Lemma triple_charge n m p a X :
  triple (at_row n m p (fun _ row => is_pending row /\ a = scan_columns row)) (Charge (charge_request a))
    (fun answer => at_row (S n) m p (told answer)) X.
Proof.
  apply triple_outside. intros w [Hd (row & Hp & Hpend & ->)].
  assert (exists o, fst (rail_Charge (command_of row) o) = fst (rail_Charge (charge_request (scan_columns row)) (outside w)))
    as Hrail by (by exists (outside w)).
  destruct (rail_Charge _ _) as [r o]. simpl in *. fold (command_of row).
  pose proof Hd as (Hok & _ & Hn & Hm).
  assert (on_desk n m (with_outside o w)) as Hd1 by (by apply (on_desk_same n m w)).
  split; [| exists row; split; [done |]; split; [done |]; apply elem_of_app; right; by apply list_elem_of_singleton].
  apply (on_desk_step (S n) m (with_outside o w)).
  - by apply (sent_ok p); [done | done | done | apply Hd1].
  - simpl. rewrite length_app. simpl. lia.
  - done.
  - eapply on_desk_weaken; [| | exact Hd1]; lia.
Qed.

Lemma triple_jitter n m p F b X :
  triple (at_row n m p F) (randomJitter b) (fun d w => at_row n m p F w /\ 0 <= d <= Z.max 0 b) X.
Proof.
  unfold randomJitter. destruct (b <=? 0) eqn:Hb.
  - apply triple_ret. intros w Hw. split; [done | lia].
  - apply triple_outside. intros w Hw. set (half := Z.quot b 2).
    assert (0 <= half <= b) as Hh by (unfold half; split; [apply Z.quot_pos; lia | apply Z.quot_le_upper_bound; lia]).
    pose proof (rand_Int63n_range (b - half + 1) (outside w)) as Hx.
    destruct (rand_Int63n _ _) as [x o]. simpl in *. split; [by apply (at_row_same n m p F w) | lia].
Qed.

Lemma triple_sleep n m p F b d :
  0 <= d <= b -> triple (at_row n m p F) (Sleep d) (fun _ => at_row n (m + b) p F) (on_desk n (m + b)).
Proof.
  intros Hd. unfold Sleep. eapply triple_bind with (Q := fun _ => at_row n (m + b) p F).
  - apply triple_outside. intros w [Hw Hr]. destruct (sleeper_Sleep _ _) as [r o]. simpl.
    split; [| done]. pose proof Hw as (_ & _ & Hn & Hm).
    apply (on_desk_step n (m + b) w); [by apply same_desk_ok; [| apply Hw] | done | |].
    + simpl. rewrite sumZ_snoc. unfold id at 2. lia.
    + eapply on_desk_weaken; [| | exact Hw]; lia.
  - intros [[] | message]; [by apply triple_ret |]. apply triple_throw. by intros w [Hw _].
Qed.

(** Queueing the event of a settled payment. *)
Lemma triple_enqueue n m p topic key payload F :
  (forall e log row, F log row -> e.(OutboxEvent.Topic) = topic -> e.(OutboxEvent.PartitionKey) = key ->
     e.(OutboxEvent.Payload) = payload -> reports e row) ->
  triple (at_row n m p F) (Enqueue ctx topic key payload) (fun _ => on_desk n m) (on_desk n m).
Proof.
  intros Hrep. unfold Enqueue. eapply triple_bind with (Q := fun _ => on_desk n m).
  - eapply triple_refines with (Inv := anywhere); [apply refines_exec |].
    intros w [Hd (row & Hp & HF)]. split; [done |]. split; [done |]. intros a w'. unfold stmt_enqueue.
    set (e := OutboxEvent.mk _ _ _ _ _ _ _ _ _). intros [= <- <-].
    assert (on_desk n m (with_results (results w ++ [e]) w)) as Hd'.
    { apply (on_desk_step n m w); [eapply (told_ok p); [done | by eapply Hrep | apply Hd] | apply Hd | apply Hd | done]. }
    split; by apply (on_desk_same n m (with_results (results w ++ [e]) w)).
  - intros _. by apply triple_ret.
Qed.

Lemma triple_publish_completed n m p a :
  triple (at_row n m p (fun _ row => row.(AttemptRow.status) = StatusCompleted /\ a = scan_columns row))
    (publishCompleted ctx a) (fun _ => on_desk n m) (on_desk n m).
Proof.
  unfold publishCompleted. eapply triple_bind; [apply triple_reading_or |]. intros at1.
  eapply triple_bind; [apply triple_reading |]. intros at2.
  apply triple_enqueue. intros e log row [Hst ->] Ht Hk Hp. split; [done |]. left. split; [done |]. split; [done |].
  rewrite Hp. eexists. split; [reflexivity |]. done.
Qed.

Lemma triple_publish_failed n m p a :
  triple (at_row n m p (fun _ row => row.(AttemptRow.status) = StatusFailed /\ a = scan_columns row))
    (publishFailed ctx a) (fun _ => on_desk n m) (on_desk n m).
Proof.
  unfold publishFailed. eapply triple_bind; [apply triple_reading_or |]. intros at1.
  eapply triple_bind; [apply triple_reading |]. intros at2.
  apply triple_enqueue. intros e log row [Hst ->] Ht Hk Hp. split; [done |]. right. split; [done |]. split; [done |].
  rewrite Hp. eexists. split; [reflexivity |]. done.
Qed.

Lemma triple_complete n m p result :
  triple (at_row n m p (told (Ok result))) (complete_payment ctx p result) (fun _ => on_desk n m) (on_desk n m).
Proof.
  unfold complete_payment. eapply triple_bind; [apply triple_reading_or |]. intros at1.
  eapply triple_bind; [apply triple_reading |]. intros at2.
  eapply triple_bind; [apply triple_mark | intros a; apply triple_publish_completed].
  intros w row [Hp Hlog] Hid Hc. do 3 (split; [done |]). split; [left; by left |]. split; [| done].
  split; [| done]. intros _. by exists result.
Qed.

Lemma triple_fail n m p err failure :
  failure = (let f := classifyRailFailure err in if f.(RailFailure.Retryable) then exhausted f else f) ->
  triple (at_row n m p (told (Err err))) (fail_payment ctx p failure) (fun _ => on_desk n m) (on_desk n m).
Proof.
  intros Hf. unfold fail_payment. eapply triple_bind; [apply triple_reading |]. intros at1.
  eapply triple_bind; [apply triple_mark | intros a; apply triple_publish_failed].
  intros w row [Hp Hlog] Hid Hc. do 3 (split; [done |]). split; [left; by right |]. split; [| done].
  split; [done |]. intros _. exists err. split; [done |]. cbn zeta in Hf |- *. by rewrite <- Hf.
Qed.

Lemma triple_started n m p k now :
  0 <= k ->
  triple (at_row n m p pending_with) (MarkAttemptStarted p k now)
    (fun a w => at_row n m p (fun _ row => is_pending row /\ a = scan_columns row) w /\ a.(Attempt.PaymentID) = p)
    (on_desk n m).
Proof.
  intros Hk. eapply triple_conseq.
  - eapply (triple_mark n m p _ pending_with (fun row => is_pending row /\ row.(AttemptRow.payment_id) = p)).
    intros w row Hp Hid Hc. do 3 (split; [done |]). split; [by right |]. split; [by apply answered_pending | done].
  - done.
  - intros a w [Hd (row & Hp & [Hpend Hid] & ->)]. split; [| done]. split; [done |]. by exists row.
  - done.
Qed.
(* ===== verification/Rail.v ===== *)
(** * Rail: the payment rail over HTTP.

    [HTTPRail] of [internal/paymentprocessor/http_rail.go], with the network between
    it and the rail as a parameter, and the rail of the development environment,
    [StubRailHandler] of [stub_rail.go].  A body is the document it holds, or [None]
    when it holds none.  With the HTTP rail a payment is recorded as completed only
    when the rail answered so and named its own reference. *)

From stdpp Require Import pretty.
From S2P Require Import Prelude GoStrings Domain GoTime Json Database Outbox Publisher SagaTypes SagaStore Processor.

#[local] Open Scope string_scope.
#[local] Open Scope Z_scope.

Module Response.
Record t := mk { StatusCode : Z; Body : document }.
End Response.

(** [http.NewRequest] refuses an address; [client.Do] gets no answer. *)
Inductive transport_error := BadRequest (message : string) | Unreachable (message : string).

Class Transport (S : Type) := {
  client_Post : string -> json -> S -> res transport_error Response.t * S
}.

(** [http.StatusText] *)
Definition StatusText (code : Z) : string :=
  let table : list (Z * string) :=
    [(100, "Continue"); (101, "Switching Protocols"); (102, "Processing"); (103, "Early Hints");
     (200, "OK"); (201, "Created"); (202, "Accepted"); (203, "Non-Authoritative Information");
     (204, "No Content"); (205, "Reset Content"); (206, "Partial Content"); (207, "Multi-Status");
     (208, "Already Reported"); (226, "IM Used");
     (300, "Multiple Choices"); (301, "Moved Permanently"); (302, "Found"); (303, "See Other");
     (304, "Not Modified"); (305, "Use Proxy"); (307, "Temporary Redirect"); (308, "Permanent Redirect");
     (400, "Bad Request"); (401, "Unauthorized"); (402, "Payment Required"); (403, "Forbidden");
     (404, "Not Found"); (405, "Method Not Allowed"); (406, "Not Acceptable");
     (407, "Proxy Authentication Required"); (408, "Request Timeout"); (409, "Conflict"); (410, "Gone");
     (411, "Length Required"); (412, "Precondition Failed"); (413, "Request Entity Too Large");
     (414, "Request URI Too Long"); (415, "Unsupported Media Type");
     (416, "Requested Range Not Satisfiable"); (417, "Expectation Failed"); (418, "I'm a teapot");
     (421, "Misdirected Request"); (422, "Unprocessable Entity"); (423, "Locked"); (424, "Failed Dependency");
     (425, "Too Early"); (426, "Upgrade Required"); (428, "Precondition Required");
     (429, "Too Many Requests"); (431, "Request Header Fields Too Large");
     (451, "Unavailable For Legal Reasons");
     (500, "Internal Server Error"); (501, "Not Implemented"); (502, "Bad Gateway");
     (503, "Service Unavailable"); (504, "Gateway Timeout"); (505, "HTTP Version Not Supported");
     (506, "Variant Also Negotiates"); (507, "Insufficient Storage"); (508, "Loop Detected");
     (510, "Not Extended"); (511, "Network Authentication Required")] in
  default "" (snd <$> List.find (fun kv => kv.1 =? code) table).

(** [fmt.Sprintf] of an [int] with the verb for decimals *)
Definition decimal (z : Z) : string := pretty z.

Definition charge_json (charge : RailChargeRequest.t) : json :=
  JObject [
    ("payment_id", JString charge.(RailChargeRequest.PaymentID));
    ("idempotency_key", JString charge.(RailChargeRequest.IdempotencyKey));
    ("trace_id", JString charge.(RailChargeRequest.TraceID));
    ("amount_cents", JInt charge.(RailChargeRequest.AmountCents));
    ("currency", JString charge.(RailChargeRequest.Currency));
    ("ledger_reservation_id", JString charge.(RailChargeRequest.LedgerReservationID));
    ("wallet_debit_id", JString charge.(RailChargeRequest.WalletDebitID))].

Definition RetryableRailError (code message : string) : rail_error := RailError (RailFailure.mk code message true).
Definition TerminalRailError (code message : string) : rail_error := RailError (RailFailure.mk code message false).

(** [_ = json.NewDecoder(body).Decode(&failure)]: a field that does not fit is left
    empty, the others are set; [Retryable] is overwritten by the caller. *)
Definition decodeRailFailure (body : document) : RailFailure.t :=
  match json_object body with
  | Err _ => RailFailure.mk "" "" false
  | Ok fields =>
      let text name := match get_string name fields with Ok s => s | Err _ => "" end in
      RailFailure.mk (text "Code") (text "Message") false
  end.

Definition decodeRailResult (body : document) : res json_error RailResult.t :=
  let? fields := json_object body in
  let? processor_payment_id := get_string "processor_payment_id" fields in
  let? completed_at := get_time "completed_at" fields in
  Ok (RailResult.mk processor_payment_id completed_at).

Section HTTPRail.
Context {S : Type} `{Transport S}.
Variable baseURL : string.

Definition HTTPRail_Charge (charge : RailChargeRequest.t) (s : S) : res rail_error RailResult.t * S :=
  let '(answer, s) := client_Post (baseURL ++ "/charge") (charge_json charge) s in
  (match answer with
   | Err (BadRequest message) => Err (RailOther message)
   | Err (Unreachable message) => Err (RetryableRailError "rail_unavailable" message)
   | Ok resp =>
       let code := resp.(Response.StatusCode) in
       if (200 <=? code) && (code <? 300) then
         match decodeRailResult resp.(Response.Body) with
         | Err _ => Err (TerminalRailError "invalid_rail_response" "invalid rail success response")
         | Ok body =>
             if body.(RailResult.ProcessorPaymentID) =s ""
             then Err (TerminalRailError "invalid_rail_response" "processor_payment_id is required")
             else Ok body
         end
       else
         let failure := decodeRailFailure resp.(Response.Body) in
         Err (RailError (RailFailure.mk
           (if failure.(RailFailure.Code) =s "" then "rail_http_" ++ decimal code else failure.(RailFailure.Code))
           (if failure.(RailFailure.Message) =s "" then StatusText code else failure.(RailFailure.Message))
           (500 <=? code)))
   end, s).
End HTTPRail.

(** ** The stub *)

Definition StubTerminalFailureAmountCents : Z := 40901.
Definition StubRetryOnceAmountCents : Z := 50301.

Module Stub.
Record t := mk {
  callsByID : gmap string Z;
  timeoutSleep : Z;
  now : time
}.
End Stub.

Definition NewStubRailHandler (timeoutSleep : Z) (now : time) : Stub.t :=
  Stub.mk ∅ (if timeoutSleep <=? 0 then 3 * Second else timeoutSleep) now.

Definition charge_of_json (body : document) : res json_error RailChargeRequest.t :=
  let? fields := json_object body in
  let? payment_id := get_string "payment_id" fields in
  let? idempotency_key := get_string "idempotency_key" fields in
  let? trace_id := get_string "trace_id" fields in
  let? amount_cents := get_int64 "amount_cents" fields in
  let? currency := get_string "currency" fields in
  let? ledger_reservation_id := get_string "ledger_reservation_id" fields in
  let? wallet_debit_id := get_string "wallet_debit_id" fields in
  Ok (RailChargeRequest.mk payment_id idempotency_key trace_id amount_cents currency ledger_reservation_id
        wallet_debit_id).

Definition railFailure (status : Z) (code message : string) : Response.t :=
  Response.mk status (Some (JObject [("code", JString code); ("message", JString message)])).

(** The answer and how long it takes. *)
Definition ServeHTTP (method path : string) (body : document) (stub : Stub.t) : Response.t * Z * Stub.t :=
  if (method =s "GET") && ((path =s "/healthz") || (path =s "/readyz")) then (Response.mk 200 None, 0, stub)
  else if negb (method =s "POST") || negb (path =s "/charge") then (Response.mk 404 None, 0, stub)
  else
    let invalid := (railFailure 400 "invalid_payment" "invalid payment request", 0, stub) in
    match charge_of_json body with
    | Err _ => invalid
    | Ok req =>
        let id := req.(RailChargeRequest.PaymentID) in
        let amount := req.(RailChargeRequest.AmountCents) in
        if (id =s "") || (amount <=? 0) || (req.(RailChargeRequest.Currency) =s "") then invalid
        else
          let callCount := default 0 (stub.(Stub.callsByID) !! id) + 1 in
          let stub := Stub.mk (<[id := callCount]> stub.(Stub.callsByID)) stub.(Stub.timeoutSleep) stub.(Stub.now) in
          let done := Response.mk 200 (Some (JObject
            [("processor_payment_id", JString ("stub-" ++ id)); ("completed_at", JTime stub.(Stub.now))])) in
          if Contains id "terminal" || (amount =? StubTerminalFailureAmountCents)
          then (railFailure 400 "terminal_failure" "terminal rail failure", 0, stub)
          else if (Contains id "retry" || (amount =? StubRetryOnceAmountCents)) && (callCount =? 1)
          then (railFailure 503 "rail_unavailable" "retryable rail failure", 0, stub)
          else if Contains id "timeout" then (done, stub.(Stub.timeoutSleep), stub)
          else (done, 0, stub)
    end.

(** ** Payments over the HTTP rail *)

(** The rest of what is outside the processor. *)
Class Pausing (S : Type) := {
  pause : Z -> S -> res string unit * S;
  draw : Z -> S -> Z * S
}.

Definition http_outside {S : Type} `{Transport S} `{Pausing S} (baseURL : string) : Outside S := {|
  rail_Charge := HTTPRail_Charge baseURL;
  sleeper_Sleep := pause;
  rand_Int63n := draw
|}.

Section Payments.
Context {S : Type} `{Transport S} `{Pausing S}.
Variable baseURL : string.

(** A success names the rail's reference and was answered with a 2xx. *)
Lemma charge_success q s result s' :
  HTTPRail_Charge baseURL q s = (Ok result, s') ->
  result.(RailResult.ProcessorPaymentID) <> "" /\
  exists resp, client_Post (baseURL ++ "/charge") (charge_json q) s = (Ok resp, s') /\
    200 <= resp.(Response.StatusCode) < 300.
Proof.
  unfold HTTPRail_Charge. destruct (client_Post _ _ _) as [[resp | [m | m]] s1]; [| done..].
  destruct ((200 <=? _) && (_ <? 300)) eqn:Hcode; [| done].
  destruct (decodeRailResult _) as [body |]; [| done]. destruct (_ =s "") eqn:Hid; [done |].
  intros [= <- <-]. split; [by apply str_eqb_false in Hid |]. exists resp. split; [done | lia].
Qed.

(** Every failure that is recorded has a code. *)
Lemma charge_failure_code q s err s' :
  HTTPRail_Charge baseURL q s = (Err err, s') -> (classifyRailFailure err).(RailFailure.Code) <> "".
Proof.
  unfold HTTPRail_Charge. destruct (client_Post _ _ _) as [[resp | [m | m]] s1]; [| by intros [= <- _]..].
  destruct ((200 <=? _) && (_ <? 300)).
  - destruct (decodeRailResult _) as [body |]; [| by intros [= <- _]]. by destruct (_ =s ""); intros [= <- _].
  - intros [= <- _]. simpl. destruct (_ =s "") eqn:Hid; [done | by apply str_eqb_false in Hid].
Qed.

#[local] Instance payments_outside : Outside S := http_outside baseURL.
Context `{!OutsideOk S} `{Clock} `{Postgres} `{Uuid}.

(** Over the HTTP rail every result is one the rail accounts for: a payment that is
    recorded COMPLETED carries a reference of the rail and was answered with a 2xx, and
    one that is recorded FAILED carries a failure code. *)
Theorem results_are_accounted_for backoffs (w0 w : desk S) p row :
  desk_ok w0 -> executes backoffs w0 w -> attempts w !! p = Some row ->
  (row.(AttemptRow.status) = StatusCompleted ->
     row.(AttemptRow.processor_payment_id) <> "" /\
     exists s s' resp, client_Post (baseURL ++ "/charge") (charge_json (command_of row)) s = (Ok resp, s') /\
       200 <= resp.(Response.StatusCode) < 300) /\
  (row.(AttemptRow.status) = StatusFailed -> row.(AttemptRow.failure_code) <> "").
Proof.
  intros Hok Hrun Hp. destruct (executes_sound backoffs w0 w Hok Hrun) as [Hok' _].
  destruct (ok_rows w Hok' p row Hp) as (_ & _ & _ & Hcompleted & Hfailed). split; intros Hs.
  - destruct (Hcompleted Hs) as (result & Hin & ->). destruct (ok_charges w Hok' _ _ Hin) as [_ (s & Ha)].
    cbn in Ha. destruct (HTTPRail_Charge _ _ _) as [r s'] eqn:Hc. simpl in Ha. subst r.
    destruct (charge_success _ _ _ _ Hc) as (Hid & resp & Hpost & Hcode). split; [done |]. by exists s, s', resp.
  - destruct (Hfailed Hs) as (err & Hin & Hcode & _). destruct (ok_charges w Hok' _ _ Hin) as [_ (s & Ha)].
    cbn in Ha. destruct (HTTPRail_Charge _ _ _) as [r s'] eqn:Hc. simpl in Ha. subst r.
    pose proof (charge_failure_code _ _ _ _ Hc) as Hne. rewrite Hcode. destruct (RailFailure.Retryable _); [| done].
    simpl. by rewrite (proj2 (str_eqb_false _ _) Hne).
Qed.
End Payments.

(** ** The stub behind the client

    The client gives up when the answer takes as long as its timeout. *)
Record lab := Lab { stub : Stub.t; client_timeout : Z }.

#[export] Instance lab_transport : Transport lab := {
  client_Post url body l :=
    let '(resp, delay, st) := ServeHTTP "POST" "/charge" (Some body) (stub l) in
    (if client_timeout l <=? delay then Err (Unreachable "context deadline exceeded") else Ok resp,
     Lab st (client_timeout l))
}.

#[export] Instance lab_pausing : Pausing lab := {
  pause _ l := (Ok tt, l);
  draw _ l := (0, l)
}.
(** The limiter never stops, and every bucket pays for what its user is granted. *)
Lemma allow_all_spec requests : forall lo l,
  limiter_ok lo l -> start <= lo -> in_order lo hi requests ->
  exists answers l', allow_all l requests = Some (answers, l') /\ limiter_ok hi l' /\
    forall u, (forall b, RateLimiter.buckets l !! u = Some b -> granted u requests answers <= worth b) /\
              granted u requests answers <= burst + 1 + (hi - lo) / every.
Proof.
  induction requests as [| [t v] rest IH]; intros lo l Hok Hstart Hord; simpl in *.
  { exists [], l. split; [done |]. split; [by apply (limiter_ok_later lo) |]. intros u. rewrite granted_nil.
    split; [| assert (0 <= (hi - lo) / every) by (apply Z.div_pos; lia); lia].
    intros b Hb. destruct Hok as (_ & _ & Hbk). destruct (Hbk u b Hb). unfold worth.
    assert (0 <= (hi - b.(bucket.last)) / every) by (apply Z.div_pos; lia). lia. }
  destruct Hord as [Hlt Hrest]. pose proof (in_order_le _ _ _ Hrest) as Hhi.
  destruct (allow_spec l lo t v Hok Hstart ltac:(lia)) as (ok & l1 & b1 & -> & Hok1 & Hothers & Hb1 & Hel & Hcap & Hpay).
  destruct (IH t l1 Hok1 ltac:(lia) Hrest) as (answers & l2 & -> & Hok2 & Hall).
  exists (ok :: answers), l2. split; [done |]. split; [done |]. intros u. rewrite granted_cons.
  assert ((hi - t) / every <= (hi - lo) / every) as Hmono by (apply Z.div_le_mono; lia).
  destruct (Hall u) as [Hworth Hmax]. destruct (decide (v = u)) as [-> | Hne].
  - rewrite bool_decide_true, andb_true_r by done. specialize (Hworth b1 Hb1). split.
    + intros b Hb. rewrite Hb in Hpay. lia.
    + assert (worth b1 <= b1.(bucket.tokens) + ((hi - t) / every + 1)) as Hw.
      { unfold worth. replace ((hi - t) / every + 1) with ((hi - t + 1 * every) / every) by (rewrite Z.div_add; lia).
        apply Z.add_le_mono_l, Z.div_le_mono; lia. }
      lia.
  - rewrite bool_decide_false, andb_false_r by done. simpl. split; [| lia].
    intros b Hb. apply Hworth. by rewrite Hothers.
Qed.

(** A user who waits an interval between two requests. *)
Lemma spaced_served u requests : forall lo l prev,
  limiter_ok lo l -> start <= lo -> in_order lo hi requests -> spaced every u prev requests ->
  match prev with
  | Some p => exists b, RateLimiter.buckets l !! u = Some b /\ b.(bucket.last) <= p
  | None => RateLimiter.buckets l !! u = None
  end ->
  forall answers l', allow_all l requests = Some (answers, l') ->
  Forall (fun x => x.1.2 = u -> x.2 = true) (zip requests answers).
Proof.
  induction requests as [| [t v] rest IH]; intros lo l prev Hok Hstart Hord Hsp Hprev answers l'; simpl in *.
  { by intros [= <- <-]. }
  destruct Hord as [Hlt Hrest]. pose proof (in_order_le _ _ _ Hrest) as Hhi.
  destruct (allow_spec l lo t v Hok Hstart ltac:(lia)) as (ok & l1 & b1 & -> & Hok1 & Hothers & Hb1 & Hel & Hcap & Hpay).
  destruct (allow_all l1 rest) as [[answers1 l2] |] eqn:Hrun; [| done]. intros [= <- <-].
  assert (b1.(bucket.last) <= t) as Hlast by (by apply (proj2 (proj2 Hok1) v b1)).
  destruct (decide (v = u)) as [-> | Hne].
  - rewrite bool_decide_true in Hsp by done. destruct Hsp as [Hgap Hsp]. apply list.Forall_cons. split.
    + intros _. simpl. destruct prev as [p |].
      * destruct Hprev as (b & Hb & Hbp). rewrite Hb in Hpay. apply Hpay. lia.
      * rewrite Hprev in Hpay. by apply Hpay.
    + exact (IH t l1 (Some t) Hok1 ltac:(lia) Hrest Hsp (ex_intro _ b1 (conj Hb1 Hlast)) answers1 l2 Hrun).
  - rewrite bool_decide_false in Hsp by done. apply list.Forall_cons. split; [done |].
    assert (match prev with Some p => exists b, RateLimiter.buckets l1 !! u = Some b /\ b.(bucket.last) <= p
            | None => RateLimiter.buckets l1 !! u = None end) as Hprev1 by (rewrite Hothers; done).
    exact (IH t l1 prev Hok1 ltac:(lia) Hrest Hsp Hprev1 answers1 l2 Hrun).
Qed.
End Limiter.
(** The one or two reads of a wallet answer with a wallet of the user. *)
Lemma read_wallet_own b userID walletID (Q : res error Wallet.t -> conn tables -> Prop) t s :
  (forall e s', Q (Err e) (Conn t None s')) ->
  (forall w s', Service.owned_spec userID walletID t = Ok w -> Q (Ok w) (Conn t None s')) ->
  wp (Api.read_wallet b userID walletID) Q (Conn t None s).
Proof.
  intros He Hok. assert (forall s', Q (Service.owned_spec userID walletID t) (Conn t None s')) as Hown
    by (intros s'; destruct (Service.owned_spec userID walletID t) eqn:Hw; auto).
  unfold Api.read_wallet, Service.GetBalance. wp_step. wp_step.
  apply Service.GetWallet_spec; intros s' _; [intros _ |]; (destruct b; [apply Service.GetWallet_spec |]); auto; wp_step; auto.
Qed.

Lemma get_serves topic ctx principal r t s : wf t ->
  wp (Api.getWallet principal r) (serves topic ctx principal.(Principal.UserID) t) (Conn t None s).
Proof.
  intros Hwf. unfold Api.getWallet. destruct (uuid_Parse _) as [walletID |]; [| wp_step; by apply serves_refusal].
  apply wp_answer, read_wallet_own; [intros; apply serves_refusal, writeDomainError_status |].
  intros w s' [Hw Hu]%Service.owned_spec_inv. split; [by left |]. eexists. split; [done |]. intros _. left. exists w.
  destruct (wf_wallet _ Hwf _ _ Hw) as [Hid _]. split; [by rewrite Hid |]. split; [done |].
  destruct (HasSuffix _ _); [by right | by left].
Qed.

**********

▶ _About this task_
Check each line of the listing for "pause", and copy the ones that hold it.

▶ _Task output_
  pause : Z -> S -> res string unit * S;
  sleeper_Sleep := pause;
  pause _ l := (Ok tt, l);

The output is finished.